The business case for acting on climate change has never been stronger, and the need to act has never been more urgent. For the past three years, worldwide carbon emissions from fossil fuels have stayed flat while gross domestic product (GDP) has grown, demonstrating that emissions and economic growth aren’t inextricably linked. Decoupling emissions and growth is just the first step. To stay within the carbon budget for 2 degrees Celsius warming—and avoid the most catastrophic impacts of climate change—global emissions have to start falling by 2020.
While the President of the largest economy in the world blows headwinds at progress, business leaders and investors must act to bend the emissions curve.
Why them? Because the cost of inaction threatens their economic livelihoods. Consider: The world’s current stock of manageable assets is roughly $143 trillion. According to one often-cited report, a business-as-usual future (6 degrees Celsius warming) creates present value losses worth $43 trillion. To put that in perspective, the US Treasury estimated that the 2007-2010 US subprime mortgage crisis wiped out $19.2 trillion in household wealth. But unlike subprime, you don’t have to be an eccentric hedge fund manager to see this one coming.
Also, business leaders and investors are people too.
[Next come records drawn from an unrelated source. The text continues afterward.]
(* ===== verification/CoherentSystem.v ===== *)
(** The coherent memory system: caches above a coherent crossbar above a memory,
    with requests in atomic mode, functional accesses, write-backs of a cache and
    flushes of all caches in any order. The system is one flat memory, and after a
    flush the memory below has all of its bytes. *)

From S2P Require Import Prelude IntMath AddrRange Request MemCmd Packet Functional PacketQueue CachePort.
From S2P Require Import Blk CacheSet BaseSetAssoc LRU BasePrefetcher QueuedPrefetcher MSHR MSHRQueue XBar SnoopFilter.
From S2P Require Import AbstractMemory AtomicPort SimpleMemory Cache CacheIssue CacheAtomic CacheSnoop CacheFunctional.
From S2P Require Import CoherentXBar CoherentCache Coherence FunctionalCoherence TaggedPrefetcher.
Import AbstractMemory Cache CacheAtomic CoherentCache Coherence FunctionalCoherence.
Local Open Scope Z_scope.

Module CoherentSystem.

(** ** What can happen *)

(** [Access] is a request in atomic mode and [Func] a functional access of the CPU
    above cache [i]; [Writeback] writes the dirty blocks of a cache back, [Flush]
    those of all caches and then drops all blocks, as when the simulator changes
    from one memory mode to another. *)
Inductive op :=
  | Access (i : nat) (q : request)
  | Func (i : nat) (q : request)
  | Writeback (i : nat) (e : Env)
  | Flush (e : Env).

Section system.
Context {G : Type} `{Generator G} {M : Type} {AP : AtomicPort M} {FP : FunctionalPort M}.
Local Abbreviation Issue := (CacheIssue.Issue (G := G)).
Local Abbreviation X := (CoherentXBar.CoherentXBar (U := Issue * ()) (M := M)).

(** The crossbar has the caches. *)
Definition cpu_request (e : Env) (i : nat) (pkt : Packet.Packet) (x : X) : outcome (Packet.Packet * X) :=
  u ← pget (CoherentXBar.above x) i;
  '(pkt, _, c, x) ← CacheAtomic.recvAtomic (AP := xbar_port e i) e (CacheIssue.heap u.1) pkt (CacheIssue.cache u.1) x;
  Ok (pkt, x <| CoherentXBar.above ::= <[i := put_cache c u]> |>).

Definition cpu_functional (e : Env) (i : nat) (pkt : Packet.Packet) (x : X) : outcome (Packet.Packet * X) :=
  u ← pget (CoherentXBar.above x) i;
  '(pkt, iss, x) ← CacheFunctional.recvFunctional (FP := func_port e i) e pkt u.1 x;
  Ok (pkt, x <| CoherentXBar.above ::= <[i := (iss, u.2)]> |>).

Definition writeback (e : Env) (i : nat) (x : X) : outcome X :=
  u ← pget (CoherentXBar.above x) i;
  '(c, x) ← CacheFunctional.memWriteback (FP := func_port e i) (curTick e) (CacheIssue.cache u.1) x;
  Ok (x <| CoherentXBar.above ::= <[i := put_cache c u]> |>).

Definition invalidate (e : Env) (i : nat) (x : X) : outcome X :=
  u ← pget (CoherentXBar.above x) i;
  c ← CacheFunctional.memInvalidate (curTick e) (CacheIssue.cache u.1);
  Ok (x <| CoherentXBar.above ::= <[i := put_cache c u]> |>).

Fixpoint each (f : nat -> X -> outcome X) (l : list nat) (x : X) : outcome X :=
  match l with
  | [] => Ok x
  | i :: l => x ← f i x; each f l x
  end.

Definition flush (e : Env) (x : X) : outcome X :=
  let caches := seq 0 (length (CoherentXBar.above x)) in
  x ← each (writeback e) caches x;
  each (invalidate e) caches x.

Definition run_op (o : op) (x : X) : outcome (list Packet.Packet * X) :=
  match o with
  | Access i (e, pkt, _) => '(r, x) ← cpu_request e i pkt x; Ok ([r], x)
  | Func i (e, pkt, _) => '(r, x) ← cpu_functional e i pkt x; Ok ([r], x)
  | Writeback i e => x ← writeback e i x; Ok ([], x)
  | Flush e => x ← flush e x; Ok ([], x)
  end.

Fixpoint run_ops (ops : list op) (x : X) : outcome (list Packet.Packet * X) :=
  match ops with
  | [] => Ok ([], x)
  | o :: ops =>
      '(r, x) ← run_op o x;
      '(rs, x) ← run_ops ops x;
      Ok (r ++ rs, x)
  end.

Lemma run_ops_app ops ops' x : run_ops (ops ++ ops') x =
  ('(rs, x) ← run_ops ops x; '(rs', x) ← run_ops ops' x; Ok (rs ++ rs', x)).
Proof.
  revert x. induction ops as [|o ops IH]; intros x.
  - cbn. by destruct (run_ops ops' x) as [[]|].
  - cbn [app run_ops]. destruct (run_op o x) as [[r x1]|]; [|done]. cbn [mbind outcome_bind]. rewrite IH.
    destruct (run_ops ops x1) as [[rs x2]|]; [|done]. cbn [mbind outcome_bind].
    destruct (run_ops ops' x2) as [[rs' x3]|]; [|done]. cbn [mbind outcome_bind]. by rewrite app_assoc.
Qed.
End system.

(** The reads and writes of a flat memory. *)
Definition requests (ops : list op) : list request :=
  omap (fun o => match o with Access _ q | Func _ q => Some q | _ => None end) ops.

(** A response next to that of the flat memory. *)
Lemma flat_step F e pkt d qs p :
  Packet.isResponse p = true ->
  (Packet.cmd pkt = MemCmd.ReadReq -> Packet.data p = Some (read_bytes F (Packet.addr pkt) (Packet.size pkt))) ->
  (flat_run ((e, pkt, d) :: qs) F).2 = (flat_run qs (after F pkt d)).2 /\
  forall rs, Forall2 agrees rs (flat_run qs (after F pkt d)).1 -> Forall2 agrees ([p] ++ rs) (flat_run ((e, pkt, d) :: qs) F).1.
Proof.
  intros Hr Hd. cbn [flat_run]. destruct (flat_run qs (after F pkt d)) as [rs' F']. split; [done|]. intros rs Hrs.
  constructor; [|done]. split; [done|]. intros d' Hd'. destruct (decide _); [|done]. injection Hd' as <-. by apply Hd.
Qed.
Bill McKibben’s 2012 Rolling Stone article, “Global Warming’s Terrifying New Math,” launched a movement that raised awareness of just how close we are to destroying Earth for future generations. Our kids and grandkids have swallowed the math. CEOs and CIOs must look them in the eye and say they did everything they could to fix that terrifying equation. What’s more, businesses’ employees and customers are also swallowing the math, which means the marketplace for top talent—especially millennials—will reward climate leaders.